## Exercise goal
Every line below should be set down exactly as it appears.

## Records supplied

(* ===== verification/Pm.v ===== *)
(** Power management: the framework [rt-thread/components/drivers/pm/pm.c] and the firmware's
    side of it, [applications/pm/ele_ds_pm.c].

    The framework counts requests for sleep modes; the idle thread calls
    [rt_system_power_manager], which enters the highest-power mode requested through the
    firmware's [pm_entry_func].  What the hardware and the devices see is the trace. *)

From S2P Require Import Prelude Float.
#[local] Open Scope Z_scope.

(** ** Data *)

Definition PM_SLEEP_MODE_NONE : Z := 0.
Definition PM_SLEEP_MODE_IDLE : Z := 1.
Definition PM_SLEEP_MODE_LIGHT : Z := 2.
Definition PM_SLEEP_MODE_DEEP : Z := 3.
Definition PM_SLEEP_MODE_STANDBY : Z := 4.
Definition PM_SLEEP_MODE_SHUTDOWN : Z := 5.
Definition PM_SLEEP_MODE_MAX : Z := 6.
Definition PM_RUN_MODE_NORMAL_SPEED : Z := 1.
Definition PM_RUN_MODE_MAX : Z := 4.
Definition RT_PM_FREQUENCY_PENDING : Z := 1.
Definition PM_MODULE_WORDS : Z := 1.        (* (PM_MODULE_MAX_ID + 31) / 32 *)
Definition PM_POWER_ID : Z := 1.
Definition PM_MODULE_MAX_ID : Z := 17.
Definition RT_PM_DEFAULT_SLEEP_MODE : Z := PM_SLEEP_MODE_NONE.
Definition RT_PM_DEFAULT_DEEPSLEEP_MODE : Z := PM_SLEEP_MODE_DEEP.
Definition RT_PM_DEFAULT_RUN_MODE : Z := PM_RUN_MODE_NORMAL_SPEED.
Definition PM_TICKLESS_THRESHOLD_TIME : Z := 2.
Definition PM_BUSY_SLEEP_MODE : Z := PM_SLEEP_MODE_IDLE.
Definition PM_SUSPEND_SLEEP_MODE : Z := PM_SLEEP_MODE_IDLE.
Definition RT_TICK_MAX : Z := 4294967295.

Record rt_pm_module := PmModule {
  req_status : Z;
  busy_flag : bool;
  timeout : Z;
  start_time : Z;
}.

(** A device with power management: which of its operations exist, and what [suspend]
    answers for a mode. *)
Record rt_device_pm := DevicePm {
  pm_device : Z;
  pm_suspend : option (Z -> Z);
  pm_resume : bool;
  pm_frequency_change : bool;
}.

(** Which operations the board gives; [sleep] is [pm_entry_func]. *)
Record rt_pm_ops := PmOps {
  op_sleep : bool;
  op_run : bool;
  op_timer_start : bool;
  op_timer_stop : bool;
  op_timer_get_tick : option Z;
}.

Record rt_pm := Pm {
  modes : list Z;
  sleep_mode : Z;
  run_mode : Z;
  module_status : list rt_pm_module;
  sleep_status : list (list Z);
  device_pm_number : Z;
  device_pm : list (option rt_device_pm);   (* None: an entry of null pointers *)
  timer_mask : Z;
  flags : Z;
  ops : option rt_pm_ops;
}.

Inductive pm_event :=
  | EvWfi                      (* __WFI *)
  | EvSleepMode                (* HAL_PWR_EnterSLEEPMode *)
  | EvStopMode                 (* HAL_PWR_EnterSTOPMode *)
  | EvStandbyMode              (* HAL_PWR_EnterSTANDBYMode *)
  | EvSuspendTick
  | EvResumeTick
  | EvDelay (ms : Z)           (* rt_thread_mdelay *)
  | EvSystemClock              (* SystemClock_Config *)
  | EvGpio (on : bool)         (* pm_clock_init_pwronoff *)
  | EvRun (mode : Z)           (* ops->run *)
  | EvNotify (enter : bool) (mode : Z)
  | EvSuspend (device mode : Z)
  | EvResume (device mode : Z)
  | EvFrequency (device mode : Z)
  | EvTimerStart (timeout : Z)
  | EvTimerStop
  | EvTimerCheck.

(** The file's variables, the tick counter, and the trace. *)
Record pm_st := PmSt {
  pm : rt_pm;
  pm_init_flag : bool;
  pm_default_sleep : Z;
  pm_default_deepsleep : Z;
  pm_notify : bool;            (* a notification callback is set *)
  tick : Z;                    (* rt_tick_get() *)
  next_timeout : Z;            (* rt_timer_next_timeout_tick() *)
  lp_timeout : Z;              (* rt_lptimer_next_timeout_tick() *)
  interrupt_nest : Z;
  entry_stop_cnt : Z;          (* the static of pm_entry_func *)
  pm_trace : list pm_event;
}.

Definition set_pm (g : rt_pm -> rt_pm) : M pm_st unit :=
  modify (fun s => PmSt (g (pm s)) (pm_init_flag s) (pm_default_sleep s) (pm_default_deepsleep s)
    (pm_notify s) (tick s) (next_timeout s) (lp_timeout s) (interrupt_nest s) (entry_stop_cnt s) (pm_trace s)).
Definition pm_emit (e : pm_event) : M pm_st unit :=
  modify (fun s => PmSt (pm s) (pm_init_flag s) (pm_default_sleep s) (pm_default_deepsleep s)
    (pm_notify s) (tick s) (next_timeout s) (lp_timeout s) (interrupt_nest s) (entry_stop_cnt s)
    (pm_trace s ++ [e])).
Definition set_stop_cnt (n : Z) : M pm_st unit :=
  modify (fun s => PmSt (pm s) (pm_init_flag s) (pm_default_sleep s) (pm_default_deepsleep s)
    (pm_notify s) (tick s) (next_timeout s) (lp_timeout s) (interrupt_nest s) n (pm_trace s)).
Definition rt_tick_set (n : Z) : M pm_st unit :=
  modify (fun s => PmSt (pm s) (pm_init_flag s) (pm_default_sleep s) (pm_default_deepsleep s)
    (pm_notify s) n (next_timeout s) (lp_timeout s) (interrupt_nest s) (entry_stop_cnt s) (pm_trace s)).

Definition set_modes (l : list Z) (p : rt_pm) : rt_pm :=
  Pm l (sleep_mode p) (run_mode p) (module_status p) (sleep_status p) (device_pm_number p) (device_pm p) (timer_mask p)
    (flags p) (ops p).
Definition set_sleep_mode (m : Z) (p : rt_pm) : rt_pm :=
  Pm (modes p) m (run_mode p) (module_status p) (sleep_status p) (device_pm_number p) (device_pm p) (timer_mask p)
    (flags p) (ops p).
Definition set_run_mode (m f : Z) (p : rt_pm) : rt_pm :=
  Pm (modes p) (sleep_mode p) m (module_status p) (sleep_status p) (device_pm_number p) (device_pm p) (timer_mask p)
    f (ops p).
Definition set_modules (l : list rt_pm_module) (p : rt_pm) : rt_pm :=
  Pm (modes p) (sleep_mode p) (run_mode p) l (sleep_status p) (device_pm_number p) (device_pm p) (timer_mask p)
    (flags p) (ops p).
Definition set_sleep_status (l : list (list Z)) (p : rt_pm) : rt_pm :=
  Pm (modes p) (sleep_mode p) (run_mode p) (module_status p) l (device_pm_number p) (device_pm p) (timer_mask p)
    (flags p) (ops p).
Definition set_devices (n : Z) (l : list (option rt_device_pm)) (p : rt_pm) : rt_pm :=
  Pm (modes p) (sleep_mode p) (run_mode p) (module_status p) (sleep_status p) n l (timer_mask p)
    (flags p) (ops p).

## Your response
(* ===== verification/Pm.v ===== *)
(** Power management: the framework [rt-thread/components/drivers/pm/pm.c] and the firmware's
    side of it, [applications/pm/ele_ds_pm.c].

    The framework counts requests for sleep modes; the idle thread calls
    [rt_system_power_manager], which enters the highest-power mode requested through the
    firmware's [pm_entry_func].  What the hardware and the devices see is the trace. *)

From S2P Require Import Prelude Float.
#[local] Open Scope Z_scope.

(** ** Data *)

Definition PM_SLEEP_MODE_NONE : Z := 0.
Definition PM_SLEEP_MODE_IDLE : Z := 1.
Definition PM_SLEEP_MODE_LIGHT : Z := 2.
Definition PM_SLEEP_MODE_DEEP : Z := 3.
Definition PM_SLEEP_MODE_STANDBY : Z := 4.
Definition PM_SLEEP_MODE_SHUTDOWN : Z := 5.
Definition PM_SLEEP_MODE_MAX : Z := 6.
Definition PM_RUN_MODE_NORMAL_SPEED : Z := 1.
Definition PM_RUN_MODE_MAX : Z := 4.
Definition RT_PM_FREQUENCY_PENDING : Z := 1.
Definition PM_MODULE_WORDS : Z := 1.        (* (PM_MODULE_MAX_ID + 31) / 32 *)
Definition PM_POWER_ID : Z := 1.
Definition PM_MODULE_MAX_ID : Z := 17.
Definition RT_PM_DEFAULT_SLEEP_MODE : Z := PM_SLEEP_MODE_NONE.
Definition RT_PM_DEFAULT_DEEPSLEEP_MODE : Z := PM_SLEEP_MODE_DEEP.
Definition RT_PM_DEFAULT_RUN_MODE : Z := PM_RUN_MODE_NORMAL_SPEED.
Definition PM_TICKLESS_THRESHOLD_TIME : Z := 2.
Definition PM_BUSY_SLEEP_MODE : Z := PM_SLEEP_MODE_IDLE.
Definition PM_SUSPEND_SLEEP_MODE : Z := PM_SLEEP_MODE_IDLE.
Definition RT_TICK_MAX : Z := 4294967295.

Record rt_pm_module := PmModule {
  req_status : Z;
  busy_flag : bool;
  timeout : Z;
  start_time : Z;
}.

(** A device with power management: which of its operations exist, and what [suspend]
    answers for a mode. *)
Record rt_device_pm := DevicePm {
  pm_device : Z;
  pm_suspend : option (Z -> Z);
  pm_resume : bool;
  pm_frequency_change : bool;
}.

(** Which operations the board gives; [sleep] is [pm_entry_func]. *)
Record rt_pm_ops := PmOps {
  op_sleep : bool;
  op_run : bool;
  op_timer_start : bool;
  op_timer_stop : bool;
  op_timer_get_tick : option Z;
}.

Record rt_pm := Pm {
  modes : list Z;
  sleep_mode : Z;
  run_mode : Z;
  module_status : list rt_pm_module;
  sleep_status : list (list Z);
  device_pm_number : Z;
  device_pm : list (option rt_device_pm);   (* None: an entry of null pointers *)
  timer_mask : Z;
  flags : Z;
  ops : option rt_pm_ops;
}.

Inductive pm_event :=
  | EvWfi                      (* __WFI *)
  | EvSleepMode                (* HAL_PWR_EnterSLEEPMode *)
  | EvStopMode                 (* HAL_PWR_EnterSTOPMode *)
  | EvStandbyMode              (* HAL_PWR_EnterSTANDBYMode *)
  | EvSuspendTick
  | EvResumeTick
  | EvDelay (ms : Z)           (* rt_thread_mdelay *)
  | EvSystemClock              (* SystemClock_Config *)
  | EvGpio (on : bool)         (* pm_clock_init_pwronoff *)
  | EvRun (mode : Z)           (* ops->run *)
  | EvNotify (enter : bool) (mode : Z)
  | EvSuspend (device mode : Z)
  | EvResume (device mode : Z)
  | EvFrequency (device mode : Z)
  | EvTimerStart (timeout : Z)
  | EvTimerStop
  | EvTimerCheck.

(** The file's variables, the tick counter, and the trace. *)
Record pm_st := PmSt {
  pm : rt_pm;
  pm_init_flag : bool;
  pm_default_sleep : Z;
  pm_default_deepsleep : Z;
  pm_notify : bool;            (* a notification callback is set *)
  tick : Z;                    (* rt_tick_get() *)
  next_timeout : Z;            (* rt_timer_next_timeout_tick() *)
  lp_timeout : Z;              (* rt_lptimer_next_timeout_tick() *)
  interrupt_nest : Z;
  entry_stop_cnt : Z;          (* the static of pm_entry_func *)
  pm_trace : list pm_event;
}.

Definition set_pm (g : rt_pm -> rt_pm) : M pm_st unit :=
  modify (fun s => PmSt (g (pm s)) (pm_init_flag s) (pm_default_sleep s) (pm_default_deepsleep s)
    (pm_notify s) (tick s) (next_timeout s) (lp_timeout s) (interrupt_nest s) (entry_stop_cnt s) (pm_trace s)).
Definition pm_emit (e : pm_event) : M pm_st unit :=
  modify (fun s => PmSt (pm s) (pm_init_flag s) (pm_default_sleep s) (pm_default_deepsleep s)
    (pm_notify s) (tick s) (next_timeout s) (lp_timeout s) (interrupt_nest s) (entry_stop_cnt s)
    (pm_trace s ++ [e])).
Definition set_stop_cnt (n : Z) : M pm_st unit :=
  modify (fun s => PmSt (pm s) (pm_init_flag s) (pm_default_sleep s) (pm_default_deepsleep s)
    (pm_notify s) (tick s) (next_timeout s) (lp_timeout s) (interrupt_nest s) n (pm_trace s)).
Definition rt_tick_set (n : Z) : M pm_st unit :=
  modify (fun s => PmSt (pm s) (pm_init_flag s) (pm_default_sleep s) (pm_default_deepsleep s)
    (pm_notify s) n (next_timeout s) (lp_timeout s) (interrupt_nest s) (entry_stop_cnt s) (pm_trace s)).

Definition set_modes (l : list Z) (p : rt_pm) : rt_pm :=
  Pm l (sleep_mode p) (run_mode p) (module_status p) (sleep_status p) (device_pm_number p) (device_pm p) (timer_mask p)
    (flags p) (ops p).
Definition set_sleep_mode (m : Z) (p : rt_pm) : rt_pm :=
  Pm (modes p) m (run_mode p) (module_status p) (sleep_status p) (device_pm_number p) (device_pm p) (timer_mask p)
    (flags p) (ops p).
Definition set_run_mode (m f : Z) (p : rt_pm) : rt_pm :=
  Pm (modes p) (sleep_mode p) m (module_status p) (sleep_status p) (device_pm_number p) (device_pm p) (timer_mask p)
    f (ops p).
Definition set_modules (l : list rt_pm_module) (p : rt_pm) : rt_pm :=
  Pm (modes p) (sleep_mode p) (run_mode p) l (sleep_status p) (device_pm_number p) (device_pm p) (timer_mask p)
    (flags p) (ops p).
Definition set_sleep_status (l : list (list Z)) (p : rt_pm) : rt_pm :=
  Pm (modes p) (sleep_mode p) (run_mode p) (module_status p) l (device_pm_number p) (device_pm p) (timer_mask p)
    (flags p) (ops p).
Definition set_devices (n : Z) (l : list (option rt_device_pm)) (p : rt_pm) : rt_pm :=
  Pm (modes p) (sleep_mode p) (run_mode p) (module_status p) (sleep_status p) n l (timer_mask p)
    (flags p) (ops p).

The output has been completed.